Neuronal pSTAT1 hallmarks synaptic pathology in autoimmune encephalitis against intracellular antigens.
Autoimmune encephalitis (AE) is an inflammatory syndrome of the central nervous system (CNS) triggered by aberrant immune responses against neuronal intracellular (IC-AE) or surface (NS-AE) autoantigens. The resulting neuronal alterations and clinical trajectories differ, with IC-AE often leading to fatal outcomes. Unfortunately, the scarce availability of tissue from AE cases has hampered systematic analyses that would allow an understanding of the pathogenesis underlying neuronal alterations in T cell-mediated AE syndromes.
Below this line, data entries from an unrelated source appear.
(** * trase: vectors, axis tick layout, series of an axis and point-series
    drawing

    A shallow embedding of [src/Vector.hpp] ([round_off]; the reductions
    [inner_product], [dot], [squaredNorm], [norm], [inf_norm], [minCoeff],
    [maxCoeff], [sum], [all], [any], [none]; [normalize]; the comparison
    and arithmetic operators; [cross], [abs], [abs2]),
    [src/frontend/Axis.cpp] ([plot], [plot_impl], [points], [line],
    [histogram], [calculate_num_ticks], [update_tick_information]) and
    [src/frontend/Points.tcc] ([check_aesthetic], [draw_frames],
    [draw_plot], [draw]).

    Numbers.  The C++ type [float] is modelled by exact rational arithmetic
    extended with the IEEE special values: a value is a rational, one of the
    two infinities, or NaN.  Finite results are exact (no rounding error, no
    overflow, no signed zero); the special values follow the IEEE rules
    (x/0, inf-inf, 0*inf, comparisons with NaN).  Every finite result is
    kept in lowest terms, so equal numbers are equal terms.

    Effects.  A loop that need not terminate is a function with fuel
    together with the lemmas that enough fuel gives the result; undefined
    behaviour (indexing past the end of a [std::vector], a float-to-int cast
    of a non-finite value) and thrown exceptions are faults of an error
    monad; calls to the drawing backend and accesses to the data frames are
    recorded in a trace, the arguments of a call being evaluated left to
    right.

    Collaborators.  [Axis::to_display] and the colormap are parameters, and
    so is what [plot_impl] uses of [Plot1D], [Transform] and [RGBA].
    [bbox], [DataWithAesthetic], the aesthetic indices and
    [Points::update_frame_info] live outside the translated files and follow
    their description in the specification. *)

From Stdlib Require Import ZArith QArith Qround Qreduction Qpower Qabs.
From Stdlib Require Import List Bool Lia Lqa.
Import ListNotations.

Set Implicit Arguments.

(** ** The number model *)

Module F.

Inductive float : Type :=
| NaN : float
| Inf (negative : bool) : float
| Fin (q : Q) : float.

Definition fin (q : Q) : float := Fin (Qred q).

Definition Qltb (p q : Q) : bool := negb (Qle_bool q p).

Definition is_zero (x : float) : bool :=
  match x with Fin q => Qeq_bool q 0 | _ => false end.

Definition is_neg (x : float) : bool :=
  match x with Fin q => Qltb q 0 | Inf s => s | NaN => false end.

Definition is_finite (x : float) : bool :=
  match x with Fin _ => true | _ => false end.

Definition of_Z (z : Z) : float := Fin (inject_Z z).

Definition zero : float := of_Z 0.
Definition one : float := of_Z 1.
Definition ten : float := of_Z 10.
Definition half : float := Fin (1 # 2).

Definition opp (x : float) : float :=
  match x with
  | NaN => NaN
  | Inf s => Inf (negb s)
  | Fin q => fin (- q)
  end.

Definition add (x y : float) : float :=
  match x, y with
  | NaN, _ | _, NaN => NaN
  | Inf a, Inf b => if Bool.eqb a b then Inf a else NaN
  | Inf a, Fin _ | Fin _, Inf a => Inf a
  | Fin p, Fin q => fin (p + q)
  end.

Definition sub (x y : float) : float := add x (opp y).

Definition mul (x y : float) : float :=
  match x, y with
  | NaN, _ | _, NaN => NaN
  | Fin p, Fin q => fin (p * q)
  | _, _ =>
      if is_zero x || is_zero y then NaN
      else Inf (xorb (is_neg x) (is_neg y))
  end.

Definition div (x y : float) : float :=
  match x, y with
  | NaN, _ | _, NaN => NaN
  | Inf _, Inf _ => NaN
  | Inf a, Fin q => Inf (xorb a (Qltb q 0))
  | Fin _, Inf _ => zero
  | Fin p, Fin q =>
      if Qeq_bool q 0
      then (if Qeq_bool p 0 then NaN else Inf (Qltb p 0))
      else fin (p / q)
  end.

(** [std::floor] and [std::ceil]. *)
Definition floor (x : float) : float :=
  match x with Fin q => of_Z (Qfloor q) | _ => x end.

Definition ceil (x : float) : float :=
  match x with Fin q => of_Z (Qceiling q) | _ => x end.

(** IEEE comparison: [None] is "unordered". *)
Definition compare (x y : float) : option comparison :=
  match x, y with
  | NaN, _ | _, NaN => None
  | Inf a, Inf b =>
      Some (if Bool.eqb a b then Eq else if a then Lt else Gt)
  | Inf a, Fin _ => Some (if a then Lt else Gt)
  | Fin _, Inf b => Some (if b then Gt else Lt)
  | Fin p, Fin q => Some (p ?= q)%Q
  end.

Definition ltb (x y : float) : bool :=
  match compare x y with Some Lt => true | _ => false end.

Definition geb (x y : float) : bool :=
  match compare x y with Some Gt | Some Eq => true | _ => false end.

Definition gtb (x y : float) : bool :=
  match compare x y with Some Gt => true | _ => false end.

Definition eqb (x y : float) : bool :=
  match compare x y with Some Eq => true | _ => false end.

(** [std::pow(10.0, k)] for an [int] exponent [k]. *)
Definition pow10 (k : Z) : float := fin (inject_Z 10 ^ k).

(** [static_cast<int>(x)]: truncation toward zero; undefined ([None]) when
    [x] is not finite or the truncated value is not an [int]. *)
Definition int_min : Z := - 2 ^ 31.
Definition int_max : Z := 2 ^ 31 - 1.

Definition truncate (q : Q) : Z :=
  if Qle_bool 0 q then Qfloor q else Qceiling q.

Definition to_int (x : float) : option Z :=
  match x with
  | Fin q =>
      let z := truncate q in
      if (int_min <=? z)%Z && (z <=? int_max)%Z then Some z else None
  | _ => None
  end.

End F.

Definition float : Type := F.float.

Declare Scope float_scope.
Delimit Scope float_scope with flt.
Infix "+" := F.add : float_scope.
Infix "-" := F.sub : float_scope.
Infix "*" := F.mul : float_scope.
Infix "/" := F.div : float_scope.

(** ** Vector.hpp *)

(** [Vector<T,N>]: the [N] elements in order. *)
Definition Vector : Type := list float.

(** [v[i]]; the C++ operator does no bounds check, every index used by the
    translated code is a literal below the vector's size. *)
Definition vget (v : Vector) (i : nat) : float := nth i v F.NaN.

Fixpoint vset (v : Vector) (i : nat) (a : float) : Vector :=
  match v, i with
  | [], _ => []
  | _ :: t, O => a :: t
  | h :: t, S j => h :: vset t j a
  end.

Fixpoint vzip (f : float -> float -> float) (a b : Vector) : Vector :=
  match a, b with
  | x :: a', y :: b' => f x y :: vzip f a' b'
  | _, _ => []
  end.

Definition vadd : Vector -> Vector -> Vector := vzip F.add.
Definition vsub : Vector -> Vector -> Vector := vzip F.sub.
Definition vmul : Vector -> Vector -> Vector := vzip F.mul.
Definition vdiv : Vector -> Vector -> Vector := vzip F.div.
Definition vceil : Vector -> Vector := map F.ceil.
(** [operator*(T, Vector)]. *)
Definition vscale (w : float) : Vector -> Vector := map (F.mul w).

(** The digit-counting loop of [round_off]:
    [for (i = 0; tmp >= 1; ++i) tmp /= 10;], started at [(tmp, i)].
    [None]: the fuel ran out with the condition still true. *)
Fixpoint count_digits (fuel : nat) (tmp : float) (i : Z) : option Z :=
  if F.geb tmp F.one then
    match fuel with
    | O => None
    | S fuel' => count_digits fuel' (tmp / F.ten)%flt (i + 1)
    end
  else Some i.

(** Fuel that suffices whenever the loop terminates at all: the number of
    binary digits of the integer part. *)
Definition digits_fuel (x : float) : nat :=
  match x with
  | F.Fin q => Z.to_nat (Z.log2 (Qfloor q) + 1)
  | _ => O
  end.

(** The body of [round_off]'s outer loop for one element [v = num[j]]. *)
Definition round_off_step (fuel : nat) (v : float) (n : Z) : option float :=
  match count_digits fuel v 0 with
  | None => None
  | Some i =>
      let d := F.pow10 (n - i) in
      Some (F.floor (v * d + F.half) / d)%flt
  end.

Definition round_off_elem (v : float) (n : Z) : option float :=
  round_off_step (digits_fuel v) v n.

(** [round_off(x, n)]: every element is replaced by its rounded value;
    [None] when a digit-counting loop does not terminate. *)
Fixpoint round_off (x : Vector) (n : Z) : option Vector :=
  match x with
  | [] => Some []
  | v :: x' =>
      match round_off_elem v n with
      | None => None
      | Some r =>
          match round_off x' n with
          | None => None
          | Some rs => Some (r :: rs)
          end
      end
  end.

(** ** Vector.hpp: reductions, comparisons and element-wise functions *)

(** [std::abs] and [std::fabs] of a float. *)
Definition fabs (x : float) : float :=
  match x with
  | F.NaN => F.NaN
  | F.Inf _ => F.Inf false
  | F.Fin q => F.fin (Qabs q)
  end.

(** [Vector::Zero()] and [Vector::Constant(c)] of [Vector<T,N>]. *)
Definition Constant (N : nat) (c : float) : Vector := repeat c N.
Definition Zero (N : nat) : Vector := Constant N F.zero.

(** [std::inner_product(begin(), end(), arg.begin(), init)]. *)
Fixpoint inner_product_from (init : float) (a b : Vector) : float :=
  match a, b with
  | x :: a', y :: b' => inner_product_from (init + x * y)%flt a' b'
  | _, _ => init
  end.

Definition inner_product (a b : Vector) : float :=
  inner_product_from F.zero a b.

Definition dot (a b : Vector) : float := inner_product a b.

(** [squaredNorm()]: [ret = 0; for (i...) ret += mem[i] * mem[i];]. *)
Definition squaredNorm (v : Vector) : float :=
  fold_left (fun ret x => (ret + x * x)%flt) v F.zero.

(** The loop of [inf_norm()], from index 1 on. *)
Fixpoint inf_norm_loop (ret : float) (rest : Vector) : float :=
  match rest with
  | [] => ret
  | x :: rest' =>
      let absi := fabs x in
      inf_norm_loop (if F.gtb absi ret then absi else ret) rest'
  end.

(** [inf_norm()]; it starts from [mem[0]], which a vector of size 0 does
    not have ([None]). *)
Definition inf_norm (v : Vector) : option float :=
  match v with
  | [] => None
  | x :: rest => Some (inf_norm_loop (fabs x) rest)
  end.

(** [std::min_element] and [std::max_element] on a non-empty range: the
    scan keeps the first smallest (largest) element seen. *)
Fixpoint min_element (smallest : float) (rest : Vector) : float :=
  match rest with
  | [] => smallest
  | x :: rest' => min_element (if F.ltb x smallest then x else smallest) rest'
  end.

Fixpoint max_element (largest : float) (rest : Vector) : float :=
  match rest with
  | [] => largest
  | x :: rest' => max_element (if F.ltb largest x then x else largest) rest'
  end.

(** [minCoeff()] and [maxCoeff()] dereference the iterator returned by the
    scan, which is [end()] for a vector of size 0 ([None]). *)
Definition minCoeff (v : Vector) : option float :=
  match v with
  | [] => None
  | x :: rest => Some (min_element x rest)
  end.
(** *** Bounds out of reach *)

Lemma r2_loop_stuck_at_zero (x : Z) (fuel : nat) (o : Z) :
  0 < x -> r2_loop fuel x o 0 = None.
Proof.
  intros Hx. revert o.
  induction fuel as [| fuel IH]; intros o; rewrite r2_loop_unfold;
    destruct (0 <? x) eqn:Hlt; try reflexivity;
    try (apply Z.ltb_ge in Hlt; lia).
  rewrite shl1_zero. apply IH.
Qed.

Lemma r2_loop_stuck_at_min (x : Z) (fuel : nat) (o : Z) :
  0 < x -> r2_loop fuel x o (- 2 ^ 31) = None.
Proof.
  intros Hx. destruct fuel as [| fuel]; rewrite r2_loop_unfold;
    destruct (- 2 ^ 31 <? x) eqn:Hlt; try reflexivity;
    try (apply Z.ltb_ge in Hlt; lia).
  change (CInt.shl1 (- 2 ^ 31)) with 0.
  apply r2_loop_stuck_at_zero. exact Hx.
Qed.

(** Beyond [2^30] no power of two is left in [int]: the doubling wraps
    to [-2^31], then to [0], and stays there. *)
Lemma r2_loop_spins (x : Z) (n : nat) :
  2 ^ 30 < x ->
  forall (k : Z) (fuel : nat) (o : Z),
    k = 30 - Z.of_nat n -> 0 <= k ->
    r2_loop fuel x o (2 ^ k) = None.
Proof.
  intros Hx. induction n as [| n IH]; intros k fuel o Hk Hk0.
  - replace k with 30 by lia.
    destruct fuel as [| fuel]; rewrite r2_loop_unfold;
      destruct (2 ^ 30 <? x) eqn:Hlt; try reflexivity;
      try (apply Z.ltb_ge in Hlt; lia).
    change (CInt.shl1 (2 ^ 30)) with (- 2 ^ 31).
    apply r2_loop_stuck_at_min. lia.
  - assert (2 ^ k < 2 ^ 30) as Hpow by (apply Z.pow_lt_mono_r; lia).
    assert (0 < 2 ^ k) as Hpos by (apply Z.pow_pos_nonneg; lia).
    destruct fuel as [| fuel]; rewrite r2_loop_unfold;
      destruct (2 ^ k <? x) eqn:Hlt; try reflexivity;
      try (apply Z.ltb_ge in Hlt; lia).
    rewrite shl1_small by lia.
    replace (2 * 2 ^ k) with (2 ^ (k + 1))
      by (rewrite Z.pow_add_r by lia; lia).
    apply IH; lia.
Qed.

Lemma r2_loop_diverges (x : Z) (fuel : nat) :
  2 ^ 30 < x -> r2_loop fuel x 0 1 = None.
Proof.
  intros Hx.
  exact (r2_loop_spins x 30 Hx 0 fuel 0 eq_refl (Z.le_refl 0)).
Qed.

Lemma deg_loop_diverges (x : Z) (fuel : nat) :
  2 ^ 30 < x -> deg_loop fuel x 1 = None.
Proof.
  intros Hx. rewrite (deg_loop_r2_loop fuel x 0 1), r2_loop_diverges by exact Hx.
  reflexivity.
Qed.

(** ** The two shape expressions *)

Lemma nplts_of_div (a b : Z) : 0 < b -> nplts_of a b = - ((- a) / b).
Proof.
  intros Hb. unfold nplts_of, CInt.to_double, Qceiling.
  f_equal. rewrite Zdiv_Qdiv. apply Qfloor_comp.
  rewrite inject_Z_opp. unfold Qdiv. ring.
Qed.

Lemma nplts_of_ceiling (a b : Z) : 0 < b -> is_ceiling a b (nplts_of a b).
Proof.
  intros Hb. rewrite nplts_of_div by exact Hb. unfold is_ceiling.
  pose proof (Z.div_mod (- a) b ltac:(lia)) as Hdm.
  pose proof (Z.mod_pos_bound (- a) b Hb) as Hmod.
  nia.
Qed.

Lemma nplts_of_cast (a b : Z) :
  1 <= b <= a -> CInt.in_range a ->
  CInt.of_double (CInt.to_double (nplts_of a b)) = nplts_of a b.
Proof.
  intros Hb Ha. apply of_double_int.
  pose proof (nplts_of_ceiling a b ltac:(lia)) as [Hlo Hhi].
  unfold CInt.in_range in *. split; nia.
Qed.

Lemma half_rows_div (r : Z) : 0 <= r <= 2 ^ 31 -> half_rows r = r / 2.
Proof.
  intros Hr. unfold half_rows, CInt.to_double.
  assert (CInt.truncate (inject_Z r * (1 # 2)) = r / 2) as Htr.
  { unfold CInt.truncate.
    replace (Qle_bool 0 (inject_Z r * (1 # 2))) with true.
    - unfold Qfloor, Qmult, inject_Z. simpl. rewrite Z.mul_1_r. reflexivity.
    - symmetry. apply Qle_bool_iff. unfold Qle, Qmult, inject_Z. simpl. lia. }
  rewrite of_double_truncate; rewrite Htr; [ reflexivity | ].
  unfold CInt.in_range, CInt.half_modulus, CInt.width. simpl Z.sub.
  assert (0 <= r / 2) by (apply Z.div_pos; lia).
  assert (r / 2 < 2 ^ 31) by (apply Z.div_lt_upper_bound; lia).
  lia.
Qed.

Lemma half_rows_pow2 (j : Z) : 0 <= j <= 30 -> half_rows (2 ^ j) = 2 ^ j / 2.
Proof.
  intros Hj. apply half_rows_div.
  assert (0 < 2 ^ j) by (apply Z.pow_pos_nonneg; lia).
  assert (2 ^ j <= 2 ^ 30) by (apply Z.pow_le_mono_r; lia).
  lia.
Qed.

Lemma Qceiling_unique (y : Q) (n : Z) :
  (inject_Z (n - 1) < y)%Q -> (y <= inject_Z n)%Q -> Qceiling y = n.
Proof.
  intros Hlo Hhi.
  pose proof (Qle_ceiling y) as Hc1. pose proof (Qceiling_lt y) as Hc2.
  assert (inject_Z (n - 1) < inject_Z (Qceiling y))%Q as H1
    by (eapply Qlt_le_trans; eauto).
  assert (inject_Z (Qceiling y - 1) < inject_Z n)%Q as H2
    by (eapply Qlt_le_trans; eauto).
  rewrite <- Zlt_Qlt in H1, H2. lia.
Qed.

(** *** Why the quotient may be taken exactly

    [nplts_of] divides in [Q]; the routine divides two doubles.  Any
    rounding that is monotone, leaves the integers up to [2^53] alone
    and, from 1 on, errs by at most one part in [2^53], as rounding to
    nearest in binary64 does, gives the same ceiling on the values the
    gateway divides. *)
Section Rounding.

Variable rnd : Q -> Q.

Hypothesis rnd_monotone : forall x y : Q, (x <= y)%Q -> (rnd x <= rnd y)%Q.

Hypothesis rnd_integer :
  forall z : Z, Z.abs z <= 2 ^ 53 -> (rnd (inject_Z z) == inject_Z z)%Q.

Hypothesis rnd_error :
  forall x : Q, (1 <= x)%Q -> (x - x * (1 # 2 ^ 53) <= rnd x)%Q.

Lemma ceil_of_rounded_quotient (a b : Z) :
  0 < b -> b <= a -> a < 2 ^ 31 ->
  Qceiling (rnd (CInt.to_double a / CInt.to_double b)) = nplts_of a b.
Proof.
  intros Hb Hab Ha. unfold CInt.to_double.
  pose proof (nplts_of_ceiling a b Hb) as [Hlo Hhi].
  set (n := nplts_of a b) in *.
  assert (1 <= n <= a) as Hn by nia.
  set (x := (inject_Z a / inject_Z b)%Q).
  assert (0 < inject_Z b)%Q as HbQ by (rewrite <- (Zlt_Qlt 0); exact Hb).
  assert (x <= inject_Z n)%Q as Hxn.
  { unfold x. apply Qle_shift_div_r; [ exact HbQ | ].
    rewrite <- inject_Z_mult, <- Zle_Qle. exact Hhi. }
  apply Qceiling_unique.
  - eapply Qlt_le_trans; [ | apply rnd_error ].
    + unfold x.
      assert (inject_Z a / inject_Z b - inject_Z a / inject_Z b * (1 # 2 ^ 53)
              == inject_Z a * (inject_Z (2 ^ 53) - 1)
                 / (inject_Z b * inject_Z (2 ^ 53)))%Q as ->.
      { change (1 # 2 ^ 53)%Q with (/ inject_Z (2 ^ 53))%Q.
        field. split.
        - intro H. discriminate H.
        - intro H. rewrite H in HbQ. apply (Qlt_irrefl 0). exact HbQ. }
      change (inject_Z (2 ^ 53) - 1)%Q with (inject_Z (2 ^ 53 - 1)).
      rewrite <- !inject_Z_mult.
      apply Qlt_shift_div_l.
      * rewrite <- (Zlt_Qlt 0). lia.
      * rewrite <- inject_Z_mult, <- Zlt_Qlt. nia.
    + unfold x. apply Qle_shift_div_l; [ exact HbQ | ].
      rewrite Qmult_1_l. rewrite <- Zle_Qle. exact Hab.
  - rewrite <- (rnd_integer n) by lia. apply rnd_monotone. exact Hxn.
Qed.

End Rounding.

(** ** Running the gateway *)

Ltac gw_simpl :=
  cbn [bind ret skip return_ emit fail tfsaErr tfsaWarning winNTcheck
       of_loop set_plhs0 MXCREATEFULL pwvd61 fresh plhs0 log app fst snd
       negb orb andb nth].

(** Settles a test of the gateway from the hypotheses at hand. *)
Ltac bool_solve :=
  repeat match goal with
         | H : _ = true |- _ => rewrite H
         | H : _ = false |- _ => rewrite H
         end;
  cbn [negb orb andb];
  first [ reflexivity
        | apply Z.ltb_lt; lia
        | apply Z.ltb_ge; lia
        | rewrite Z.gtb_ltb; apply Z.ltb_lt; lia
        | rewrite Z.gtb_ltb; apply Z.ltb_ge; lia
        | apply Z.eqb_eq; lia
        | apply Z.eqb_neq; lia ].

(** Takes the branch of the next [if] of the gateway that the
    hypotheses select. *)
Ltac gw_branch :=
  match goal with
  | |- context [bind (if ?c then _ else _) _] =>
      first [ replace c with false by (symmetry; bool_solve)
            | replace c with true by (symmetry; bool_solve) ]
  end;
  gw_simpl.

Lemma in_range_small (n : Z) : 0 <= n < 2 ^ 31 -> CInt.in_range n.
Proof.
  unfold CInt.in_range, CInt.half_modulus, CInt.width. simpl Z.sub. lia.
Qed.

Lemma rejected_shape_vector (s : MATRIX) :
  vector_ge2 s -> rejected_shape s = false /\ 2 <= signal_length_of s.
Proof.
  unfold vector_ge2, rejected_shape, signal_length_of.
  intros [[HM HN] | [HN HM]];
    rewrite (of_size_small (mxGetM s)), (of_size_small (mxGetN s))
      by (apply in_range_small; lia).
  - rewrite HM. replace (mxGetN s =? 1) with false
      by (symmetry; apply Z.eqb_neq; lia).
    replace (1 >? mxGetN s) with false by (symmetry; bool_solve).
    split; [ reflexivity | lia ].
  - rewrite HN. replace (mxGetM s =? 1) with false
      by (symmetry; apply Z.eqb_neq; lia).
    replace (mxGetM s >? 1) with true by (symmetry; bool_solve).
    split; [ reflexivity | lia ].
Qed.

(** For such a vector the length the gateway reads is its length. *)
Lemma signal_length_of_vector (s : MATRIX) :
  vector_ge2 s -> signal_length_of s = Z.max (mxGetM s) (mxGetN s).
Proof.
  unfold vector_ge2, signal_length_of.
  intros [[HM HN] | [HN HM]];
    rewrite (of_size_small (mxGetM s)), (of_size_small (mxGetN s))
      by (apply in_range_small; lia);
    rewrite Z.gtb_ltb;
    destruct (mxGetN s <? mxGetM s) eqn:Hlt;
    [ apply Z.ltb_lt in Hlt | apply Z.ltb_ge in Hlt
    | apply Z.ltb_lt in Hlt | apply Z.ltb_ge in Hlt ]; lia.
Qed.

(** A call that passes every check, with an order and a transform
    length within reach of the doubling, goes on to the allocation and
    the engine with the normalised parameters. *)
Lemma run_validated (h : host) (fuel : nat) (nlhs : Z)
  (sig pw pt pd : MATRIX) (rest : list MATRIX) :
  validated nlhs sig pw pt pd rest ->
  int_value pd <= 2 ^ 30 ->
  effective_fft rest (clamped (int_value pw) (signal_length_of sig)) <= 2 ^ 30 ->
  (31 <= fuel)%nat ->
  exists i j,
    0 <= i <= 30 /\ 0 <= j <= 30 /\
    least_pow2_above (int_value pd) (2 ^ i) /\
    least_pow2_above
      (effective_fft rest (clamped (int_value pw) (signal_length_of sig)))
      (2 ^ j) /\
    run h fuel nlhs (sig :: pw :: pt :: pd :: rest) =
    computation h nlhs
      (truncation_warning (int_value pw) (signal_length_of sig))
      (half_rows (2 ^ j))
      (nplts_of (signal_length_of sig) (int_value pt))
      (Engine.mkcall (negb (mxIsComplex sig)) (signal_length_of sig)
         (nplts_of (signal_length_of sig) (int_value pt))
         (int_value pt)
         (clamped (int_value pw) (signal_length_of sig))
         (2 ^ j) j (2 ^ i)).
Proof.
  intros [Hnlhs Hnum Hfull Hshape Hpw Hwl Hpt Hts Hpd Hfifth] Hdeg Hfft Hfuel.
  destruct (deg_loop_spec (int_value pd) fuel Hdeg Hfuel)
    as (i & Hi & Hdegrun & Hdegleast).
  destruct (r2_loop_spec _ fuel Hfft Hfuel) as (j & Hj & Hr2run & Hr2least).
  exists i, j. repeat (split; [ assumption | ]).
  unfold run, mexFunction.
  assert (nrhs_of (sig :: pw :: pt :: pd :: rest) = 4 /\ rest = [] \/
          nrhs_of (sig :: pw :: pt :: pd :: rest) = 5 /\ exists pf, rest = [pf])
    as Hn.
  { destruct rest as [| pf [| ? ?]]; [ left | right | destruct Hfifth ];
      split; eauto. }
  unfold rejected_shape in Hshape.
  fold (signal_length_of sig).
  do 7 gw_branch. fold (signal_length_of sig).
  unfold truncation_warning, clamped in *.
  destruct (int_value pw >? signal_length_of sig) eqn:Hclamp; gw_simpl;
    do 4 gw_branch; rewrite Hdegrun; gw_simpl;
    (destruct Hn as [[Hn ->] | [Hn [pf ->]]]; rewrite Hn;
     unfold effective_fft, requested_fft in *;
     cbn [Z.eqb Pos.eqb nth fifth_ok] in *; gw_simpl;
     [ | destruct Hfifth as [Hpf Hfft0]; gw_branch ];
     gw_branch; rewrite Hr2run; gw_simpl; unfold computation;
     (destruct (create_ok h _ _); gw_simpl; [ | reflexivity ]);
     destruct (pwvd61_status h _ =? 0); gw_simpl; reflexivity).
Qed.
Here, we assembled a cohort comprising both NS-AE (n = 8) and IC-AE (n = 12) from multiple institutions to delineate key histopathological features that distinguish neuronal pathology between IC-AE and NS-AE. In contrast to NS-AE, IC-AE lesions present a prominent neuronal pSTAT1 signature, accompanied by a high proportion of brain-resident memory CD8 + T cells and neurodegenerative GPNMB + phagocytes which show synaptic engulfment with little C3-complement deposition. Our findings highlight distinct histopathological features of IC-AE compared to NS-AE, providing actionable biomarkers for diagnostics and treatment strategies.